Students awarded Fulbright Awards for overseas teaching and research

Three members of the Class of 2011 – Chris Jarrett, Gabrielle Dean and Brittany Carroll – have each received Fulbright Awards that will allow them to teach and continue their research overseas.

Dean and Carroll received 2011 Fulbright English Teaching Assistantships to spend a year in Taiwan teaching English and sharpening their own skills in Mandarin Chinese. Jarrett has been honored with a Fulbright U.S. Student Grant for research in Ecuador.

Chris Jarrett '11For his project, Jarrett will live and work among the Amazonian Kichwa people of the Napo province, interviewing community elders and documenting cultural narratives (stories, songs, dream interpretations and life lessons) associated with their guayusa tea ritual. These narratives will be written in Kichwa, translated to Spanish and English, and made into two small books with the goal of preserving cultural knowledge associated with the guayusa ritual. An extension of his research with the Lumen Prize, Elon’s premier award honoring academic and creative achievement, Jarrett’s Fulbright work will blend his research interests in the relationship between culture and politics, with Amazonia, indigenous identity and alternative development strategies.

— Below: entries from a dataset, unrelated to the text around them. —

Definition withAuthorization (bearer' : value) (this : Configuration)
  : Configuration :=
  {| method := method this; url := url this; headers := headers this;
     bearer := bearer'; queryParams := queryParams this;
     responseType := responseType this; body := body this;
     maxRetry := maxRetry this;
     retryFallbackStrategy := retryFallbackStrategy this;
     unauthorizedStrategy := unauthorizedStrategy this;
     failedStrategy := failedStrategy this;
     noContentStrategy := noContentStrategy this;
     successStrategy := successStrategy this;
     refreshTokenStrategy := refreshTokenStrategy this;
     failedSideEffects := failedSideEffects this;
     successSideEffects := successSideEffects this;
     unauthorizedSideEffects := unauthorizedSideEffects this;
     retryFallbackSideEffects := retryFallbackSideEffects this |}.

Definition withHeaders (headers' : value) (this : Configuration)
  : Configuration :=
  {| method := method this; url := url this; headers := headers';
     bearer := bearer this; queryParams := queryParams this;
     responseType := responseType this; body := body this;
     maxRetry := maxRetry this;
     retryFallbackStrategy := retryFallbackStrategy this;
     unauthorizedStrategy := unauthorizedStrategy this;
     failedStrategy := failedStrategy this;
     noContentStrategy := noContentStrategy this;
     successStrategy := successStrategy this;
     refreshTokenStrategy := refreshTokenStrategy this;
     failedSideEffects := failedSideEffects this;
     successSideEffects := successSideEffects this;
     unauthorizedSideEffects := unauthorizedSideEffects this;
     retryFallbackSideEffects := retryFallbackSideEffects this |}.

Definition withMaxRetries (retries : value) (this : Configuration)
  : Configuration :=
  {| method := method this; url := url this; headers := headers this;
     bearer := bearer this; queryParams := queryParams this;
     responseType := responseType this; body := body this; maxRetry := retries;
     retryFallbackStrategy := retryFallbackStrategy this;
     unauthorizedStrategy := unauthorizedStrategy this;
     failedStrategy := failedStrategy this;
     noContentStrategy := noContentStrategy this;
     successStrategy := successStrategy this;
     refreshTokenStrategy := refreshTokenStrategy this;
     failedSideEffects := failedSideEffects this;
     successSideEffects := successSideEffects this;
     unauthorizedSideEffects := unauthorizedSideEffects this;
     retryFallbackSideEffects := retryFallbackSideEffects this |}.

Definition withRetryFallbackSideEffects (strategy : value) (this : Configuration)
  : Configuration :=
  {| method := method this; url := url this; headers := headers this;
     bearer := bearer this; queryParams := queryParams this;
     responseType := responseType this; body := body this;
     maxRetry := maxRetry this;
     retryFallbackStrategy := retryFallbackStrategy this;
     unauthorizedStrategy := unauthorizedStrategy this;
     failedStrategy := failedStrategy this;
     noContentStrategy := noContentStrategy this;
     successStrategy := successStrategy this;
     refreshTokenStrategy := refreshTokenStrategy this;
     failedSideEffects := failedSideEffects this;
     successSideEffects := successSideEffects this;
     unauthorizedSideEffects := unauthorizedSideEffects this;
     retryFallbackSideEffects := push (retryFallbackSideEffects this) strategy |}.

 “This Fulbright Award is an incredible opportunity to gain practical experience conducting anthropological field work in Amazonian Ecuador,” said Jarrett, who has deferred his admission to the graduate program in anthropology at the University of Texas at San Antonio, until he completes the Fulbright.  “It will greatly contribute to my linguistic skills in Spanish and Amazonian Kichwa and prepare me well for a career as an anthropologist.”

For Dean, a media arts & entertainment and international studies double major, teaching in Taiwan would help her achieve a career goal to become an international news correspondent. Her research interests are in Asian studies, women’s and gender studies, documentary filmmaking, religion, the effects of globalization and immigration.

“I want to help educate people about the human side of internationalism by promoting greater awareness of foreign culture, human rights issues and the needs of the international community,” she said. “Receiving a Fulbright Award is a huge honor and I’m incredibly excited about it. Living and working in Taiwan for a year will be a fantastic opportunity for me to explore Taiwanese culture in greater depth, make new friends and brush up on my somewhat rusty Mandarin Chinese.”

 

Carroll, who studied international studies and political science at Elon, plans to pursue a career in international affairs. Her research interests have focused on oil relations between Asian and African nations and on international education for special needs children in Asia and Africa.

 “The Fulbright Teaching Assistantship for Taiwan not only will afford me the opportunity to represent my country, but also fulfill my passion for intercultural exchange by improving my foreign language proficiency and really understanding the heart of Taiwanese culture,” Carroll said. “It would be an absolute honor to devote my time and energy in embracing another culture, while shedding a light to others on the rich diversity within America.”

Since 2007, six Elon students, including the university’s most recent recipients, have been awarded Fulbright Awards. The latest selections represent the largest number of students in university history to receive the honor in the same academic year. Sponsored by the U.S. Department of State and administered through the Institute of International Education, the Fulbright Award was established in 1946 by Congress to “enable the government of the United States to increase mutual understanding between the people of the United States and the people of other countries.”